Em muitos casos o remédio poderia servir como suporte para a melhor compreensão do problema e de suas causas por parte do paciente. Porém, com o alívio temporário, muitos se acomodam e não promovem transformações que possam reduzir os sintomas quando o período de medicação acabar.

Os impactos negativos da medicalização da ansiedade

  1. Estigmatização – Rotular pessoas como “doentes” pode aumentar o estigma e a discriminação, dificultando a busca por ajuda e a aceitação social.
  2. Dependência de medicamentos – O uso excessivo de medicamentos ansiolíticos pode levar à dependência química e a uma série de efeitos colaterais adversos. Entre eles, sedação excessiva, problemas de memória e risco aumentado de acidentes.
  3. Negligência de tratamentos não farmacológicos – Intervenções baseadas em mudanças de estilo de vida e terapias cognitivo-comportamentais são frequentemente subutilizadas, apesar de sua eficácia comprovada na gestão da ansiedade.
  4. Desempoderamento do indivíduo – A medicalização pode levar as pessoas a se verem como impotentes diante de sua ansiedade, dependendo exclusivamente de medicamentos em vez de desenvolverem estratégias pessoais de enfrentamento.

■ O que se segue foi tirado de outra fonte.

Lemma unknown_keys_ignored_witness :
  HudConfig.buildHudConfig
    (Json.JObject (<["theme" := Json.JString "dark"]> ∅))
  = HudConfig.buildHudConfig (Json.JObject ∅)
  /\ EventParser.fromRecord
       (<["hook" := Json.JBool true]> Fixture.eventFields)
     = EventParser.fromRecord Fixture.eventFields.
Proof.
  split.
  - apply (proj1 (unknown_keys_ignored "theme" (Json.JString "dark"))).
    intros H. repeat (apply elem_of_cons in H as [H|H]; [discriminate|]).
    inversion H.
  - apply (proj2 (proj2 (unknown_keys_ignored "hook" (Json.JBool true)))).
    unfold EventParser.keys. intros H.
    repeat (apply elem_of_cons in H as [H|H]; [discriminate|]).
    inversion H.
Defined.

A solução está na psicologia positiva

A psicologia, ao se concentrar cada vez mais em diagnósticos clínicos, pode estar contribuindo para a medicalização.

No entanto, a psicologia positiva, introduzida por Martin Seligman, enfatiza a construção de aspectos positivos da vida, como a felicidade, a gratidão e a resiliência.

Ela oferece uma alternativa promissora, focada em promover bem-estar e resiliência, desenvolvendo assim habilidades para enfrentar desafios, em vez de apenas tratar doenças.

Este enfoque ajuda as pessoas a desenvolverem habilidades para lidar com o estresse e a ansiedade de maneira mais eficaz e saudável.

Técnicas de psicologia positiva, como mindfulness, práticas de gratidão, técnicas de redução de stress e estabelecimento de metas, têm se mostrado eficazes na redução dos níveis de ansiedade.

A psicologia positiva pode desempenhar um papel crucial na mitigação dos efeitos da medicalização. Isso ocorre porque ao enfatizar a construção de resiliência e a promoção do bem-estar, esta abordagem ajuda as pessoas a encontrar força nas suas experiências de ansiedade. Com isso, podemos reduzir a dependência de medicamentos e ajudar as pessoas a desenvolverem habilidades para lidar com a ansiedade de maneira saudável e eficaz.

Estratégias da psicologia positiva no tratamento da ansiedade

1. Mindfulness

Mindfulness, ou atenção plena, é uma prática que envolve focar a atenção no momento presente de maneira não julgadora. Estudos têm mostrado que mindfulness pode reduzir significativamente os níveis de ansiedade ao ajudar as pessoas a se tornarem mais conscientes de seus pensamentos e emoções, sem se deixarem dominar por eles.

2. Práticas de Gratidão

Práticas de gratidão envolvem reconhecer e apreciar os aspectos positivos da vida. Manter um diário de gratidão ou simplesmente refletir sobre coisas pelas quais somos gratos pode aumentar o bem-estar e reduzir os sintomas de ansiedade.

3. Estabelecimento de Metas

O estabelecimento de metas claras e alcançáveis pode ajudar as pessoas a se sentirem mais no controle de suas vidas, o que pode reduzir os níveis de ansiedade.

Além disso, a psicologia positiva enfatiza a importância de metas que estejam alinhadas com os valores e interesses pessoais, promovendo um sentido de propósito e realização.